Casa
La zona intorno a Piazza Malpighi, con molte stanze dedicate agli affitti brevi (foto Wikimedia Commons)
«Non sono le locazioni brevi a ridurre le case disponibili, ma è l’incapacità del sistema immobiliare di far rimanere gli alloggi nel mercato». Così Alberto Zanni, il presidente dell’associazione di proprietari immobiliari Confabitare, "ribalta la prospettiva" sulla crisi abitativa di Bologna, prendendo le parti dei locatori che entrano nel mercato degli affitti brevi, piuttosto che quelli a lungo termine. In una delle città che più soffre l’emergenza abitativa, si tratta di una posizione in controtendenza, come ci dimostrano gli ultimi dati del mercato bolognese. Nomisma, società di ricerca economica privata con sede nel capoluogo, ha rilasciato il suo terzo “Osservatorio sul Mercato Immobiliare 2025” sullo stato di compravendite e affitti sotto le Due Torri.
Quando un appartamento si libera, mediamente entro un mese e mezzo verrà occupato da un nuovo inquilino, a volte anche entro una settimana per gli immobili più appetibili.

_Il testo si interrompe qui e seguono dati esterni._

(* ===== verification/EngineFacts.v ===== *)
(** The emulator as a whole: no sequence of operations panics, snapshots show
    every change a feed made, checkpoints restore the screen. *)
From S2P Require Import Prelude VtTypes Utf8 Parser ParserFacts Screen Decimal ScreenFacts Repaint RepaintFacts Checkpoint CheckpointFacts Engine.

Local Open Scope Z_scope.

Definition engine_ok (e : VtEngine) : Prop :=
  parser_ok (parser e) /\ putback (parser e) = None /\ wf (screen e).

(** ** Operations as data *)

Inductive Op : Type :=
| OFeed (bs : list Z)
| OResize (cols rows cell_w cell_h : Z)
| OSnapshot
| OSetPalette (p : Palette)
| OTakeReplies
| OTakeScrolledOff
| OReset
| OResync (history : list Z)
| OExport (off : Z)
| OImport (bs : list Z).

(** Run one operation, dropping what it returns. *)
Definition run (op : Op) (e : VtEngine) : option VtEngine :=
  match op with
  | OFeed bs => feed bs e
  | OResize c r w h => snd <$> resize c r w h e
  | OSnapshot => snd <$> snapshot e
  | OSetPalette p => Some (set_palette p e)
  | OTakeReplies => Some (snd (take_replies e))
  | OTakeScrolledOff => snd <$> take_scrolled_off e
  | OReset => Some (snd (reset e))
  | OResync history => snd <$> resync_from_history history e
  | OExport off => Some e
  | OImport bs => Some (snd (import_checkpoint bs e))
  end.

Il canone medio delle abitazioni usate è aumentato, sia su base annuale (+3%) che semestrale (+1,6%), mentre rimane stabile al 5,1% il rendimento medio lordo da locazione, cioè quanto guadagna un proprietario mettendo in affitto una casa, rispetto al valore della stessa. Considerando tutti i canoni a Bologna, invece, Nomisma rivela un incremento dello 0,4% e la stabilizzazione al 4,8% del rendimento medio lordo annuo: questo ha spinto l’osservatorio a prevedere un altro incremento medio degli affitti nel primo semestre del 2026.

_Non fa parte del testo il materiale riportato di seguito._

Lemma paintable_cell s r c : paintable s = true -> 0 <= r < rows s -> 0 <= c < cols s -> paintable_at s r c = true.
Proof.
  unfold paintable. rewrite forallb_forall. intros H Hr Hc.
  specialize (H r ltac:(apply list_elem_of_In, elem_of_range; lia)). rewrite forallb_forall in H.
  apply H, list_elem_of_In, elem_of_range. lia.
Qed.

(** The wide bits. *)
Lemma wide_bits v : 0 <= v <= 7 ->
  has_attr v ATTR_WIDE_TAIL = false /\ has_attr (Z.lor v ATTR_WIDE_LEAD) ATTR_WIDE_TAIL = false /\
  has_attr (Z.lor v ATTR_WIDE_TAIL) ATTR_WIDE_TAIL = true /\ Z.land (Z.lor v ATTR_WIDE_TAIL) 7 = v.
Proof.
  intros Hv. assert (v = 0 \/ v = 1 \/ v = 2 \/ v = 3 \/ v = 4 \/ v = 5 \/ v = 6 \/ v = 7) as Hc by lia.
  repeat (destruct Hc as [-> | Hc]; [by split_and!|]). subst. by split_and!.
Qed.

Lemma narrow_no_tail x : narrow x = true -> has_attr (attrs x) ATTR_WIDE_TAIL = false.
Proof.
  unfold narrow. intros [_ H%Z.eqb_eq]%andb_true_iff. rewrite H. apply wide_bits, land_7_range.
Qed.

Lemma lead_no_tail x : lead x = true -> has_attr (attrs x) ATTR_WIDE_TAIL = false.
Proof.
  unfold lead. intros [_ H%Z.eqb_eq]%andb_true_iff. rewrite H. apply wide_bits, land_7_range.
Qed.

Lemma tail_is_tail x : has_attr (attrs (tail_of x)) ATTR_WIDE_TAIL = true /\ Z.land (attrs (tail_of x)) 7 = Z.land (attrs x) 7.
Proof. split; apply wide_bits, land_7_range. Qed.

(** ** Drawing *)

(** [t] is [s] drawn up to column [k] of row [r], with a pen; the rest blank. *)
Record drawing (s : Screen) (r k : Z) (f b : Color) (a : Z) (t : Screen) : Prop := {
  dw_cols : cols t = cols s;
  dw_rows : rows t = rows s;
  dw_bottom : scroll_bottom t = rows s - 1;
  dw_autowrap : autowrap t = true;
  dw_len : len (cells t) = cols s * rows s;
  dw_cells : forall i, 0 <= i < cols s * rows s ->
    zget (cells t) i = if i <? r * cols s + k then zget (cells s) i else Some (blank Default);
  dw_row : cursor_row t = r;
  dw_col : k < cols s -> cursor_col t = k /\ pending_wrap t = false;
  dw_calm : match open_cluster t with Some cl => oc_after_zwj cl = false | None => True end;
  dw_pen : pen_fg t = f /\ pen_bg t = b /\ pen_attrs t = a;
  dw_alt : in_alt t = in_alt s;
  dw_visible : cursor_visible t = true;
}.

Lemma drawing_pen s r k f b a t x : drawing s r k f b a t -> drawing s r k (fg x) (bg x) (Z.land (attrs x) 7) (with_pen x t).
Proof. intros []. by split. Qed.

Lemma dirty_eq r (s : Screen) : exists a b, dirty r s = s <| damage_row0 := a |> <| damage_row1 := b |>.
Proof.
  unfold dirty. destruct (full_damage s); [exists (damage_row0 s), (damage_row1 s); by destruct s|].
  case_if; [by exists r, r|].
  destruct (r <? damage_row0 s); cbn; destruct (damage_row1 s <? r);
    [by exists r, r|by exists r, (damage_row1 s)|by exists (damage_row0 s), r|exists (damage_row0 s), (damage_row1 s); by destruct s].
Qed.

(** A blank under the character leaves nothing to repair. *)
Lemma smash_blank c r (t : Screen) : zget (cells t) (idx c r t) = Some (blank Default) -> smash_wide_at c r t = Some t.
Proof. intros H. unfold smash_wide_at. case_if; [done|]. rewrite H. reflexivity. Qed.

Section Draw.
Context (s : Screen) (Hwf : wf s) (r : Z) (Hr : 0 <= r < rows s).

Lemma pos_range k : 0 <= k < cols s -> 0 <= r * cols s + k < cols s * rows s.
Proof. destruct Hwf. intros. nia. Qed.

Nonostante questo, Zanni giustifica così la sua tesi: «Una parte del fenomeno non sottrae unità al mercato residenziale tradizionale, perché la maggioranza sono stanze o porzioni di abitazioni, spesso interne a immobili già occupati, il che ne diminuisce l’impatto». Il presidente di Confabitare arriva a definire gli affitti brevi come un "alibi collettivo" e che «bisognerebbe investire risorse per capire dove si genera veramente la crisi».
Ma da cosa deriva questa fuga dei proprietari dal mercato tradizionale? Secondo Zanni, «il problema non è la redditività, ma è l'incertezza: una quota rilevante del patrimonio residenziale non entra nella locazione a causa delle scarse tutele contrattuali e i rischi di morosità e i tempi imprevedibili per recuperare un immobile. Basti pensare che un terzo dei proprietari sottrae i propri immobili al mercato della locazione». Da una parte, dunque, un mercato rischioso e inappetibile, mentre dall’altra una frontiera più stabile e redditizia. «Le locazioni brevi sono facili da vedere e facili da accusare, ma difficili da comprendere nella loro reale dimensione. La loro espansione compensa ciò che l’offerta alberghiera non può coprire. L’offerta non aumenterà finché non punteremo sul miglioramento della sicurezza contrattuale, invece che sulla regolamentazione».
Per esplorare di più la questione, Confabitare terrà un convegno all’Hotel Savoia Regency venerdì 5 dicembre (dalle 14 alle 19) per «uscire dalle semplificazioni che animano il dibattito pubblico, portando numeri e una domanda che attraversa il Paese: dove nasce davvero la crisi dell'abitare?».